**WORK REQUEST**.
Bring together all lines of the material below that contain the string "digitBits".
##### INFORMATION SUPPLIED
(** The third position showing a 3 at boot. *)
Lemma refresh_digit_shows_witness :
  0 <= 2 < 4 /\ 0 <= 3 /\
  nth_error (digits (mkLocals 0 [1; 2; 3; 4])) (Z.to_nat 2) = Some 3 /\
  nth_error digitBits (Z.to_nat 3) = Some 0xB0 /\
  exists l' m',
    refresh_digit 2 (mkLocals 0 [1; 2; 3; 4]) (boot (steady half))
      = Some (l', m') /\
    digits l' = digits (mkLocals 0 [1; 2; 3; 4]) /\
    trace m'
      = trace (boot (steady half))
          ++ register_write
               (if showVolt (boot (steady half)) && (2 =? DP_POS)
                then 0xB0 - 128 else 0xB0) (2 ^ 2)
          ++ [SleepFor DIGIT_REFRESH_DELAY_MS] /\
    128 <= 0xB0 < 256 /\
    Z.testbit (0xB0 - 128) 7 = false /\
    (forall j, 0 <= j < 7 -> Z.testbit (0xB0 - 128) j = Z.testbit 0xB0 j).
Proof.
  assert (Hi : 0 <= 2 < 4) by lia.
  assert (Hd : 0 <= 3) by lia.
  assert (El : nth_error (digits (mkLocals 0 [1; 2; 3; 4])) (Z.to_nat 2) = Some 3)
    by reflexivity.
  assert (Eb : nth_error digitBits (Z.to_nat 3) = Some 0xB0) by reflexivity.
  split; [exact Hi | split; [exact Hd | split; [exact El | split; [exact Eb | ]]]].
  exact (refresh_digit_shows 2 (mkLocals 0 [1; 2; 3; 4]) (boot (steady half))
           3 0xB0 Hi Hd El Eb).
Defined.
##########
**EXERCISE OUTPUT**.
  nth_error digitBits (Z.to_nat 3) = Some 0xB0 /\
  assert (Eb : nth_error digitBits (Z.to_nat 3) = Some 0xB0) by reflexivity.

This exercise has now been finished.